MoCo provides representations that differ for negative augmentations of the anchor image and its augmentations.Using a pretext task very similar than in SIMCLR,we are able to get competitive results on the Image Net  and also real world data sts like Instagram data.


Method

The contrastive learning task at hand can be understood as an image dictionary lookup task.The contrastive loss function will be low for a positive key (same image but augmented) and high for the others keys (other images, with augmentations).

The expectation here is that a good representation comes from processing large dictionaries of negative samples where the encoder is updated slowly as sample passed.

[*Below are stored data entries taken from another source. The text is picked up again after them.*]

Lemma filter_disjoint_length {A} (P Q : A → Prop)
    `{∀ x, Decision (P x)} `{∀ x, Decision (Q x)} (l : list A) :
  (∀ x, P x → Q x → False) →
  (length (filter P l) + length (filter Q l))%nat =
    length (filter (λ x, P x ∨ Q x) l).
Proof.
  intros HPQ. induction l as [|x l IH]; [done|].
  rewrite !filter_cons.
  destruct (decide (P x)) as [HP|HP], (decide (Q x)) as [HQ|HQ].
  - destruct (HPQ x HP HQ).
  - rewrite decide_True by auto. simpl. lia.
  - rewrite decide_True by auto. simpl. lia.
  - rewrite decide_False by tauto. done.
Qed.

Lemma filter_all {A} (P : A → Prop) `{∀ x, Decision (P x)} (l : list A) :
  Forall P l → filter P l = l.
Proof.
  induction 1 as [|x l Hx Hl IH]; [done|].
  by rewrite filter_cons, decide_True, IH.
Qed.

Lemma filter_iff {A} (P Q : A → Prop)
    `{∀ x, Decision (P x)} `{∀ x, Decision (Q x)} (l : list A) :
  (∀ x, P x ↔ Q x) → filter P l = filter Q l.
Proof.
  intros HPQ. induction l as [|x l IH]; [done|].
  rewrite !filter_cons, IH.
  destruct (decide (P x)) as [HP|HP], (decide (Q x)) as [HQ|HQ];
    naive_solver.
Qed.

Section partition.
Context `{EqDecision K} {A : Type} (key : A → K).

Lemma sizes_of_keys (ks : list K) (rows : list A) :
  NoDup ks →
  sql.total ((λ k, Z.of_nat (length (filter (λ r, key r = k) rows))) <$> ks)
  = Z.of_nat (length (filter (λ r, key r ∈ ks) rows)).
Proof.
  induction 1 as [|k ks Hk Hks IH]; csimpl.
  - rewrite (filter_iff _ (λ _, False)) by (intros; by rewrite elem_of_nil).
    induction rows as [|r rows IHr]; [done|].
    rewrite filter_cons_False; [exact IHr|tauto].
  - rewrite IH, <- Nat2Z.inj_add.
    rewrite filter_disjoint_length by (intros r -> Hr; done).
    do 2 f_equal. apply filter_iff. intros r. rewrite elem_of_cons. done.
Qed.

(** The sizes of the groups add up to the number of rows. *)
Lemma group_by_sizes (rows : list A) :
  sql.total ((λ g, Z.of_nat (length g.2)) <$> sql.group_by key rows)
  = Z.of_nat (length rows).
Proof.
  unfold sql.group_by, sql.distinct. rewrite <- list_fmap_compose.
  change (sql.total
    ((λ k, Z.of_nat (length (filter (λ r, key r = k) rows))) <$>
       remove_dups (key <$> rows)) = Z.of_nat (length rows)).
  rewrite sizes_of_keys by apply NoDup_remove_dups.
  rewrite filter_all; [done|]. apply Forall_forall. intros r Hr.
  rewrite elem_of_remove_dups. by apply list_elem_of_fmap_2.
Qed.
End partition.

(** ** Publication timeline *)

Lemma timeline_dict_kept (r : year_row) :
  timeline_dict r = timeline_entry <$> kept_entry r.
Proof.
  unfold timeline_dict, kept_entry. destruct (year r) as [y|]; [|done].
  by destruct (negb (y =? 0) && (2000 <=? y)).
Qed.

Lemma omap_timeline_dict (l : list year_row) :
  omap timeline_dict l = timeline_entry <$> omap kept_entry l.
Proof.
  induction l as [|r l IH]; [done|]. csimpl.
  rewrite timeline_dict_kept, IH. by destruct (kept_entry r).
Qed.

Lemma kept_entry_Some (r : year_row) (y c : Z) :
  kept_entry r = Some (y, c) ↔ year r = Some y ∧ count r = c ∧ 2000 ≤ y.
Proof.
  unfold kept_entry. destruct (year r) as [y'|]; [|naive_solver].
  destruct (Z.eqb_spec y' 0), (Z.leb_spec 2000 y'); simpl;
    split; try naive_solver; intros ([= ->] & _ & ?); lia.
Qed.

(** EXTRACT(year FROM publication_date) is the calendar year of the date. *)
Lemma extract_year_publication (d : Dataset) :
  sql.extract_year (publication_date d) = publication_year d.
Proof. unfold publication_year. by destruct (publication_date d). Qed.

Lemma published_in_where (y : Z) (t : list Dataset) :
  filter (λ d, sql.extract_year (publication_date d) = Some y)
    (sql.where_ (λ d, sql.isnot_null (publication_date d)) t)
  = published_in y t.
Proof.
  unfold published_in.
  rewrite (filter_iff _ (λ d, publication_year d = Some y))
    by (intros d; by rewrite extract_year_publication).
  apply filter_where_isnot_null.
  intros d. unfold publication_year. by destruct (publication_date d).
Qed.

Lemma timeline_elem_of (t : list Dataset) (r : year_row) :
  r ∈ timeline t ↔
  ∃ y, (∃ d, d ∈ t ∧ publication_year d = Some y) ∧
       r = count_year (Some y, published_in y t).
Proof.
  unfold timeline. rewrite order_by_asc_Permutation, list_elem_of_fmap.
  setoid_rewrite group_by_elem_of.
  setoid_rewrite (where_isnot_null_elem_of publication_date). split.
  - intros ([k ds] & -> & (d & [Hd Hnn] & Hk) & Hds). simpl in *.
    rewrite extract_year_publication in Hk. destruct k as [y|].
    + exists y. split; [eauto|]. by rewrite Hds, published_in_where.
    + unfold publication_year in Hk. by destruct (publication_date d).
  - intros (y & (d & Hd & Hy) & ->). exists (Some y, published_in y t).
    split; [done|]. simpl. split; [|by rewrite published_in_where].
    exists d. rewrite extract_year_publication. split; [|done].
    split; [done|].
    unfold publication_year in Hy. by destruct (publication_date d).
Qed.

Lemma timeline_years_NoDup (t : list Dataset) : NoDup (year <$> timeline t).
Proof.
  unfold timeline. rewrite order_by_asc_Permutation.
  rewrite <- list_fmap_compose.
  apply (group_by_keys_NoDup (λ d, sql.extract_year (publication_date d))).
Qed.

Lemma timeline_counts (t : list Dataset) :
  sql.total (count <$> timeline t) =
    Z.of_nat (length (filter (λ d, publication_date d ≠ None) t)).
Proof.
  unfold timeline.
  rewrite (total_Permutation _ _
    (fmap_Permutation count _ _ (order_by_asc_Permutation _ _))).
  rewrite <- list_fmap_compose, <- where_isnot_null_filter.
  rewrite <- (group_by_sizes (λ d, sql.extract_year (publication_date d))).
  f_equal. apply list_fmap_ext. intros _ g _. simpl. apply count_id.
Qed.

(** Dropping rows can only lower the sum of the counts. *)
Lemma kept_counts_le (l : list year_row) :
  Forall (λ r, 0 ≤ count r) l →
  sql.total (omap kept_entry l).*2 ≤ sql.total (count <$> l).
Proof.
  unfold sql.total. induction 1 as [|r l Hr Hl IH]; csimpl; [done|].
  destruct (kept_entry r) as [[y c]|] eqn:Hk; csimpl; [|lia].
  apply kept_entry_Some in Hk as (_ & <- & _). lia.
Qed.

(** Rows ascending by a year that never repeats keep strictly ascending
    years when some are dropped. *)
Lemma kept_years_ascending (l : list year_row) :
  StronglySorted (λ a b, sql.asc_leb (year a) (year b) = true) l →
  NoDup (year <$> l) →
  StronglySorted Z.lt (omap kept_entry l).*1.
Proof.
  induction 1 as [|r l Hl IH Hr]; csimpl; [constructor|].
  rewrite NoDup_cons. intros [Hnew Hnd].
  destruct (kept_entry r) as [[y c]|] eqn:Hk; csimpl; [|by apply IH].
  constructor; [by apply IH|].
  apply kept_entry_Some in Hk as (Hy & _ & _).
  apply Forall_forall. intros y'.
  rewrite list_elem_of_fmap. intros ([y'' c'] & -> & He). simpl.
  apply list_elem_of_omap in He as (r' & Hr' & Hk').
  apply kept_entry_Some in Hk' as (Hy' & _ & _).
  rewrite Forall_forall in Hr. specialize (Hr r' Hr').
  rewrite Hy, Hy' in Hr. simpl in Hr.
  assert (y ≠ y''); [|lia]. intros ->. apply Hnew.
  rewrite Hy, <- Hy'. by apply list_elem_of_fmap_2.
Qed.

(** C4. For every table the publication timeline returns one entry for each
    distinct year, 2000 or later, of a non-null publication_date, with the
    number of records of that year as its count (and no entry for any other
    year); the entries are in strictly ascending order of year, so no year
    occurs twice; no returned year is below 2000; and the counts add up to
    at most the number of records whose publication_date is not null. *)
Theorem publication_timeline_by_year (t : list Dataset) :
  ∃ entries : list (Z * Z),
    returned get_publication_timeline t = Ok (timeline_entry <$> entries) ∧
    StronglySorted Z.lt entries.*1 ∧
    (∀ y c, (y, c) ∈ entries ↔
            2000 ≤ y ∧ 1 ≤ c ∧ c = Z.of_nat (length (published_in y t))) ∧
    Forall (λ e, 2000 ≤ e.1) entries ∧
    sql.total entries.*2 ≤
      Z.of_nat (length (filter (λ d, publication_date d ≠ None) t)).
Proof.
  exists (omap kept_entry (timeline t)).
  assert (Hmem : ∀ y c, (y, c) ∈ omap kept_entry (timeline t) ↔
    2000 ≤ y ∧ 1 ≤ c ∧ c = Z.of_nat (length (published_in y t))).
  { intros y c. rewrite list_elem_of_omap.
    setoid_rewrite kept_entry_Some. setoid_rewrite timeline_elem_of. split.
    - intros (r & (y' & (d & Hd & Hy') & ->) & Hy & Hc & H2000).
      simpl in *. injection Hy as ->. rewrite count_id in Hc. subst c.
      repeat split; [done|].
      assert (Hin : d ∈ published_in y t) by by apply list_elem_of_filter.
      destruct (published_in y t); [by apply elem_of_nil in Hin|simpl; lia].
    - intros (H2000 & Hc & ->).
      destruct (published_in y t) as [|d ds] eqn:Hp; [simpl in Hc; lia|].
      assert (Hin : d ∈ published_in y t) by (rewrite Hp; left).
      apply list_elem_of_filter in Hin as [Hy Hd].
      exists (count_year (Some y, published_in y t)).
      split; [eauto|]. simpl. rewrite count_id, Hp. done. }
  split; [|split; [|split; [exact Hmem|split]]].
  - unfold returned, get_publication_timeline. simpl.
    by rewrite omap_timeline_dict.
  - apply kept_years_ascending;
      [apply order_by_asc_sorted|apply timeline_years_NoDup].
  - apply Forall_forall. intros [y c] He. apply Hmem in He. simpl. lia.
  - rewrite <- timeline_counts. apply kept_counts_le.
    apply Forall_forall. intros r (y & _ & ->)%timeline_elem_of.
    simpl. rewrite count_id. lia.
Qed.

Lemma timeline_entries_inj (l1 l2 : list (Z * Z)) :
  timeline_entry <$> l1 = timeline_entry <$> l2 → l1 = l2.
Proof.
  intros H.
  pose proof (f_equal (fmap (int_field "year")) H) as Hy.
  pose proof (f_equal (fmap (int_field "count")) H) as Hc.
  rewrite <- !list_fmap_compose in Hy, Hc.
  change (l1.*1 = l2.*1) in Hy. change (l1.*2 = l2.*2) in Hc.
  clear H. revert l2 Hy Hc.
  induction l1 as [|[y c] l1 IH]; intros [|[y' c'] l2] Hy Hc; try done.
  injection Hy as -> Hy. injection Hc as -> Hc. f_equal. by apply IH.
Qed.

(** The theorem on five records published in 1999, 2005 (in March and in
    November), 2010, and one without a date: the timeline has 2005 with
    count 2, then 2010 with count 1. *)
Lemma publication_timeline_by_year_witness :
  ∃ entries : list (Z * Z),
    entries = [(2005, 2); (2010, 1)] ∧
    returned get_publication_timeline timeline_table
      = Ok (timeline_entry <$> entries) ∧
    StronglySorted Z.lt entries.*1 ∧
    (∀ y c, (y, c) ∈ entries ↔
            2000 ≤ y ∧ 1 ≤ c ∧
            c = Z.of_nat (length (published_in y timeline_table))) ∧
    Forall (λ e, 2000 ≤ e.1) entries ∧
    sql.total entries.*2 ≤
      Z.of_nat (length (filter (λ d, publication_date d ≠ None)
                          timeline_table)).
Proof.
  destruct (publication_timeline_by_year timeline_table)
    as (entries & Hret & H).
  exists entries. split; [|by split].
  assert (Hrun : returned get_publication_timeline timeline_table
                 = Ok (timeline_entry <$> [(2005, 2); (2010, 1)]))
    by reflexivity.
  rewrite Hrun in Hret. injection Hret as Hret.
  symmetry. by apply timeline_entries_inj.
Defined.

(** ** Top viewed *)

Lemma views_or_zero_top_row (d : Dataset) :
  views_or_zero (top_row d) = default 0 (page_views_total d).
Proof.
  unfold views_or_zero.
  change (field "page_views_total" (top_row d))
    with (Some (of_int (page_views_total d))).
  by destruct (page_views_total d).
Qed.

(** What top-viewed returns when it returns: at most [limit] rows, the first
    rows of the table ordered by total views descending, NULLs first. *)
Lemma top_viewed_rows (limit : Z) (t : list Dataset)
    (out : list (gmap string json)) :
  returned (get_top_viewed_datasets limit) t = Ok out →
  ∃ rows,
    out = top_row <$> rows ∧
    rows = take (Z.to_nat limit) (sql.order_by_desc page_views_total t) ∧
    Z.of_nat (length out) ≤ limit ∧
    StronglySorted
      (λ a b, sql.desc_leb (page_views_total a) (page_views_total b) = true)
      rows.
Proof.
  unfold returned, get_top_viewed_datasets, mbind, M_bind, query. simpl.
  destruct (sql.limit limit _) as [rows|e] eqn:Hl; simpl; [|done].
  intros [= <-]. exists rows. split; [done|].
  pose proof (limit_length _ _ _ Hl) as Hlen.
  apply limit_inv in Hl as [Hn ->]. split; [done|].
  split; [by rewrite length_fmap|].
  eapply StronglySorted_app_1_l. rewrite take_drop.
  apply order_by_desc_sorted.
Qed.

(** On a table where every record has its total views, the rows come out
    with total views never increasing. *)
Lemma top_viewed_without_nulls (limit : Z) (t : list Dataset)
    (out : list (gmap string json)) :
  Forall (λ d, page_views_total d ≠ None) t →
  returned (get_top_viewed_datasets limit) t = Ok out →
  StronglySorted (λ a b, views_or_zero b ≤ views_or_zero a) out.
Proof.
  intros Hnn (rows & -> & Hrows & _ & Hsorted)%top_viewed_rows.
  assert (Hall : Forall (λ d, page_views_total d ≠ None) rows).
  { subst rows. apply Forall_take.
    by rewrite order_by_desc_Permutation. }
  clear Hrows. induction Hsorted as [|d rows Hs IH Hd]; csimpl; [constructor|].
  apply Forall_cons in Hall as [Hv Hall].
  constructor; [by apply IH|].
  apply Forall_fmap, Forall_forall. intros d' Hd'. simpl.
  rewrite !views_or_zero_top_row.
  rewrite Forall_forall in Hd, Hall.
  specialize (Hd d' Hd'). specialize (Hall d' Hd').
  destruct (page_views_total d), (page_views_total d'); simpl in *;
    try done; lia.
Qed.
(** * Export snapshot orchestrator ([src/components/plot-container.js])

    A shallow embedding of the [PlotContainer] component: the values it
    derives from its props ([isSplit], [size], [scale], [mapProps],
    [mapContainers]) as pure functions, and its callbacks and effects
    ([retrieveNewScreenShot], the debounced [onMapRender], the two
    [useEffect] hooks) as transitions of a small event-loop state. *)

From Stdlib Require Import ZArith QArith Qcanon Lia.
From stdpp Require Import base numbers option list strings gmap.

Local Open Scope Z_scope.

(** ** JavaScript numbers

    A Number is modelled as an exact rational extended with [NaN] and the
    two infinities.  Rounding to binary64 and the sign of zero are not
    modelled; everything the component does with numbers (truthiness,
    [>], [*], [/], [+]) is written out on this type. *)

Inductive number : Type :=
  | NaN
  | NegInfinity
  | PosInfinity
  | Finite (q : Qc).

Definition num (z : Z) : number := Finite (Q2Qc (inject_Z z)).
Definition ratio_of (a : Z) (b : positive) : number := Finite (Q2Qc (a # b)).

Definition Qc_is_zero (q : Qc) : bool := bool_decide (q = 0%Qc).
Definition Qc_pos (q : Qc) : bool := bool_decide (0 < q)%Qc.

(** [ToBoolean] on a Number: [0] and [NaN] are falsy. *)
Definition truthy (x : number) : bool :=
  match x with
  | NaN => false
  | Finite q => negb (Qc_is_zero q)
  | NegInfinity | PosInfinity => true
  end.
(** * A shallow embedding of [retrieval_graph/crawler.py]

    The development follows the Python class [WebCrawler]: the string
    helpers it calls, [is_allowed], [normalize_url], [save_page_content]
    and the breadth-first loop of [crawl].  The browser, the file system
    and [uuid] are an explicit [world] that answers each call; the three
    [urllib.parse] functions the class imports are parameters of the
    development. *)

From Stdlib Require Import ZArith NArith String Ascii List Lia.
From stdpp Require Import base decidable option list gmap sets strings.

Local Open Scope string_scope.
Local Open Scope Z_scope.
Local Open Scope list_scope.

(** ** Python [str] methods used by the crawler *)

Module PyStr.

(** [s.count(c)] for a one-character [c]. *)
Fixpoint count (c : ascii) (s : string) : nat :=
  match s with
  | EmptyString => 0%nat
  | String a s' => ((if Ascii.eqb a c then 1 else 0) + count c s')%nat
  end.

(** [s.endswith(suffix)]: some tail of [s] is [suffix]. *)
Fixpoint endswith (s suffix : string) : bool :=
  String.eqb s suffix ||
  match s with
  | EmptyString => false
  | String _ s' => endswith s' suffix
  end.

(** [s.rstrip(c)] for a one-character [c]: drop every trailing [c]. *)
Fixpoint rstrip (c : ascii) (s : string) : string :=
  match s with
  | EmptyString => EmptyString
  | String a s' =>
      match rstrip c s' with
      | EmptyString => if Ascii.eqb a c then EmptyString else String a EmptyString
      | r => String a r
      end
  end.

(** [os.path.join(folder, name)] on POSIX, for a relative [name]. *)
Definition path_join (folder name : string) : string :=
  if String.eqb folder "" then name
  else if endswith folder "/" then folder +:+ name
  else folder +:+ "/" +:+ name.

End PyStr.

(** ** Exceptions and results *)

(** The exception classes that the modelled calls raise; all of them are
    subclasses of Python's [Exception]. *)
Inductive exn : Type :=
  | TimeoutError | PlaywrightError | OSError | UnicodeEncodeError | ValueError.

Inductive result (A : Type) : Type :=
  | Ok (a : A)
  | Raise (e : exn).
Arguments Ok {A} a.
Arguments Raise {A} e.

(** ** Page content and its UTF-8 encoding *)

(** A Python [str] holding page content: a sequence of code points. *)
Definition text : Type := list N.

(** The bytes of one code point under [encoding='utf-8']; a surrogate is
    not encodable. *)
Definition utf8_char (c : N) : option (list N) :=
  (if c <? 128 then Some [c]
   else if c <? 2048 then Some [192 + c / 64; 128 + c mod 64]
   else if c <? 65536 then
     if (55296 <=? c) && (c <? 57344) then None
     else Some [224 + c / 4096; 128 + (c / 64) mod 64; 128 + c mod 64]
   else if c <? 1114112 then
     Some [240 + c / 262144; 128 + (c / 4096) mod 64;
           128 + (c / 64) mod 64; 128 + c mod 64]
   else None)%N.

Fixpoint utf8_encode (s : text) : result (list N) :=
  match s with
  | [] => Ok []
  | c :: s' =>
      match utf8_char c, utf8_encode s' with
      | Some bs, Ok rest => Ok (bs ++ rest)
      | None, _ => Raise UnicodeEncodeError
      | _, Raise e => Raise e
      end
  end.

Definition is_ascii (s : text) : Prop := Forall (fun c => (c < 128)%N) s.

(** ** The collaborators of the crawler *)

(** What [urllib.parse] provides: [urldefrag(url)[0]], [urlparse(url).netloc]
    and [urljoin(base, href)], the last of which raises [ValueError] on an
    href it cannot parse. *)
Record urllib : Type := {
  urldefrag : string -> string;
  netloc : string -> string;
  urljoin : string -> string -> result string
}.

(** A Playwright page after [page.goto]: the response status, the rendered
    HTML of [page.content()], the handles of [a[href]] each with the answer
    of [get_attribute("href")], and the outcome of [page.close()]. *)
Record page : Type := {
  status : Z;
  content : result text;
  element_handles : result (list (result (option string)));
  close : result unit
}.

(** The environment of one run.  The [k]-th navigation of the run (counted
    from 0) is answered by [goto k]; the save that follows it draws its file
    name from [uuid4_hex k], opens the file with [open_w k] and writes the
    encoded bytes with [write_w k]; when that write raises, the first
    [flushed k] of the bytes have reached the file. *)
Record world : Type := {
  launch : result unit;
  goto : nat -> string -> result page;
  uuid4_hex : nat -> string;
  open_w : nat -> string -> result unit;
  write_w : nat -> string -> list N -> result unit;
  flushed : nat -> nat
}.

(** The constructor arguments of [WebCrawler]. *)
Record crawler : Type := {
  starter_urls : list string;
  hops : Z;
  allowed_domains : list string;
  storage_folder : string
}.

(** One entry of [crawled_pages]. *)
Record page_record : Type := {
  url : string;
  local_filepath : string;
  size : Z
}.

(** The lines the crawler prints. *)
Inductive line : Type :=
  | Crawling (u : string)
  | FailedStatus (u : string) (code : Z)
  | FailedExn (u : string) (e : exn).

(** The mutable state of a run: the local [queue], the two instance fields
    [visited_urls] and [crawled_pages], the files under the storage folder
    and the printed lines. *)
Record state : Type := {
  queue : list (string * Z);
  visited_urls : gset string;
  crawled_pages : list page_record;
  disk : gmap string (list N);
  stdout : list line
}.

Definition set_queue (q : list (string * Z)) (st : state) : state :=
  {| queue := q; visited_urls := visited_urls st;
     crawled_pages := crawled_pages st; disk := disk st; stdout := stdout st |}.

Definition set_visited_urls (v : gset string) (st : state) : state :=
  {| queue := queue st; visited_urls := v;
     crawled_pages := crawled_pages st; disk := disk st; stdout := stdout st |}.

Definition set_crawled_pages (p : list page_record) (st : state) : state :=
  {| queue := queue st; visited_urls := visited_urls st;
     crawled_pages := p; disk := disk st; stdout := stdout st |}.

Definition set_disk (d : gmap string (list N)) (st : state) : state :=
  {| queue := queue st; visited_urls := visited_urls st;
     crawled_pages := crawled_pages st; disk := d; stdout := stdout st |}.

Definition set_stdout (o : list line) (st : state) : state :=
  {| queue := queue st; visited_urls := visited_urls st;
     crawled_pages := crawled_pages st; disk := disk st; stdout := o |}.

(** The URLs of the [Crawling: ...] lines: one per navigation, in order. *)
Fixpoint fetched (out : list line) : list string :=
  match out with
  | [] => []
  | Crawling u :: out' => u :: fetched out'
  | _ :: out' => fetched out'
  end.

(** ** State and exceptions: the monad of the loop body *)

Definition M (A : Type) : Type := state -> result A * state.

Definition ret {A} (a : A) : M A := fun st => (Ok a, st).

Definition bind {A B} (m : M A) (f : A -> M B) : M B :=
  fun st =>
    match m st with
    | (Ok a, st') => f a st'
    | (Raise e, st') => (Raise e, st')
    end.

Definition lift {A} (r : result A) : M A := fun st => (r, st).
Definition gets {A} (f : state -> A) : M A := fun st => (Ok (f st), st).
Definition modify (f : state -> state) : M unit := fun st => (Ok tt, f st).

Declare Scope crawl_scope.
Delimit Scope crawl_scope with crawl.
Notation "x <- m ;; k" := (bind m (fun x => k))
  (at level 100, m at next level, right associativity) : crawl_scope.
Notation "m ;;; k" := (bind m (fun _ => k))
  (at level 100, right associativity) : crawl_scope.

Local Open Scope crawl_scope.

Fixpoint for_each {A} (l : list A) (body : A -> M unit) : M unit :=
  match l with
  | [] => ret tt
  | x :: l' => body x ;;; for_each l' body
  end.

Definition print (l : line) : M unit :=
  modify (fun st => set_stdout (stdout st ++ [l]) st).

(** ** The class [WebCrawler] *)

Section WebCrawler.

Variable lib : urllib.
Variable self : crawler.
Variable w : world.

Definition is_allowed (url : string) : bool :=
  let domain := netloc lib url in
  existsb (fun allowed => PyStr.endswith domain allowed) (allowed_domains self).

Definition normalize_url (url : string) : string :=
  let url := urldefrag lib url in
  if (PyStr.count "/" url =? 2)%nat && negb (PyStr.endswith url "/")
  then url +:+ "/"
  else PyStr.rstrip "/" url.

(** [save_page_content], called for the [k]-th navigation. *)
Definition save_page_content (k : nat) (content : text) (url : string) : M unit :=
  let file_name := uuid4_hex w k +:+ ".html" in
  let file_path := PyStr.path_join (storage_folder self) file_name in
  lift (open_w w k file_path) ;;;
  modify (fun st => set_disk (<[file_path := []]> (disk st)) st) ;;;
  bytes <- lift (utf8_encode content) ;;
  modify (fun st =>
    set_disk (<[file_path := take (flushed w k) bytes]> (disk st)) st) ;;;
  lift (write_w w k file_path bytes) ;;;
  modify (fun st => set_disk (<[file_path := bytes]> (disk st)) st) ;;;
  modify (fun st => set_crawled_pages
    (crawled_pages st ++
       [{| url := url; local_filepath := file_path;
           size := Z.of_nat (length content) |}]) st).

(** The body of the [for link in links] loop. *)
Definition follow_link (current_url : string) (depth : Z)
    (link : result (option string)) : M unit :=
  href <- lift link ;;
  match href with
  | None => ret tt
  | Some h =>
      if String.eqb h "" then ret tt
      else
        joined <- lift (urljoin lib current_url h) ;;
        let normalized_href := normalize_url joined in
        visited <- gets visited_urls ;;
        if is_allowed normalized_href
           && negb (bool_decide (normalized_href ∈ visited))
        then modify (fun st => set_queue (queue st ++ [(normalized_href, depth + 1)]) st)
        else ret tt
  end.

(** The test of line 135 on [response.status]. *)
Definition bad_status (code : Z) : bool := (code <? 200) || (code >=? 400).

(** The body of the [try] block, for the [k]-th navigation. *)
Definition visit (k : nat) (current_url normalized_url : string) (depth : Z) : M unit :=
  page <- lift (goto w k current_url) ;;
  if bad_status (status page) then
    print (FailedStatus current_url (status page))
  else
    modify (fun st => set_visited_urls ({[normalized_url]} ∪ visited_urls st) st) ;;;
    content <- lift (content page) ;;
    save_page_content k content current_url ;;;
    links <- lift (element_handles page) ;;
    for_each links (follow_link current_url depth) ;;;
    lift (close page).

(** One turn of [while queue:]. *)
Definition iteration (st : state) : state :=
  match queue st with
  | [] => st
  | (current_url, depth) :: rest =>
      let st := set_queue rest st in
      let normalized_url := normalize_url current_url in
      if bool_decide (normalized_url ∈ visited_urls st) || (depth >? hops self)
      then st
      else
        let k := length (fetched (stdout st)) in
        let st := set_stdout (stdout st ++ [Crawling current_url]) st in
        match visit k current_url normalized_url depth st with
        | (Ok _, st') => st'
        | (Raise e, st') => set_stdout (stdout st' ++ [FailedExn current_url e]) st'
        end
  end.

Fixpoint crawl_loop (fuel : nat) (st : state) : option state :=
  match queue st with
  | [] => Some st
  | _ :: _ =>
      match fuel with
      | O => None
      | S fuel' => crawl_loop fuel' (iteration st)
      end
  end.

(** The crawler as [__init__] leaves it, with the queue of line 117. *)
Definition init : state :=
  {| queue := map (fun url => (normalize_url url, 0)) (starter_urls self);
     visited_urls := ∅; crawled_pages := []; disk := ∅; stdout := [] |}.
(** * inficon_spot: SPI framing and unit conversion of the INFICON Spot driver

    A shallow embedding of [inficon_spot.cpp].  Bytes and machine words are
    integers in [Z] with their wrap-around written out; the SPI bus and the
    chip-select line are an abstract slave device together with a log of the
    bus operations the driver performs; [float] is IEEE-754 binary32, taken
    from the Standard Library's executable specification of floating point. *)

From Stdlib Require Import ZArith Bool Ascii String.
From Stdlib Require Import Floats.SpecFloat.
From stdpp Require Import base list.
From coqutil Require Import Z.bitblast.

Local Open Scope Z_scope.

(** ** Machine integers *)

Module Int.

(** Storing into a [uint8_t] / [byte] object. *)
Definition to_u8 (x : Z) : Z := x mod 2 ^ 8.

(** Storing into a [uint32_t] object. *)
Definition to_u32 (x : Z) : Z := x mod 2 ^ 32.

(** The pointer cast that reads the 32 bits of a [uint32_t] object as an
    [int32_t]: two's complement, sign in bit 31. *)
Definition reinterpret_i32 (x : Z) : Z :=
  if x <? 2 ^ 31 then x else x - 2 ^ 32.

(** The value of a 24-bit two's-complement field: bit 23 is the sign.  The
    driver has no such function; it is what the register format calls for. *)
Definition sign_extend24 (x : Z) : Z :=
  if Z.testbit x 23 then x mod 2 ^ 24 - 2 ^ 24 else x mod 2 ^ 24.

Definition is_u8 (x : Z) : Prop := 0 <= x < 2 ^ 8.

Older mini batches are not store and its learning is kept in the encoder as it changes slowly with new queries.

That have implications on the amount of memory required,as we do not store previous samples in a memory bank fashion, allowing for very large training data sets with less memory that other dictionary management approaches.




As in SIMCLR augmenations are performed as part ofthe algorithm and a Resnet model is used as an encoder,with a final global pulling layer of dimension 128 to encode the information of the image is a smaller form. Avoiding information leakage during the batch creation is a relevant as with SIMCLR, and for each GPU batch normalization is implemented.

Results


The second paper of the MoCo v2 provide direct comparison with SIMCLR and memory requirements:

Moco provides similar or better results with smaller batch sizes, epochs and memory requirements for GPU. This is why we go for Moco moving forward.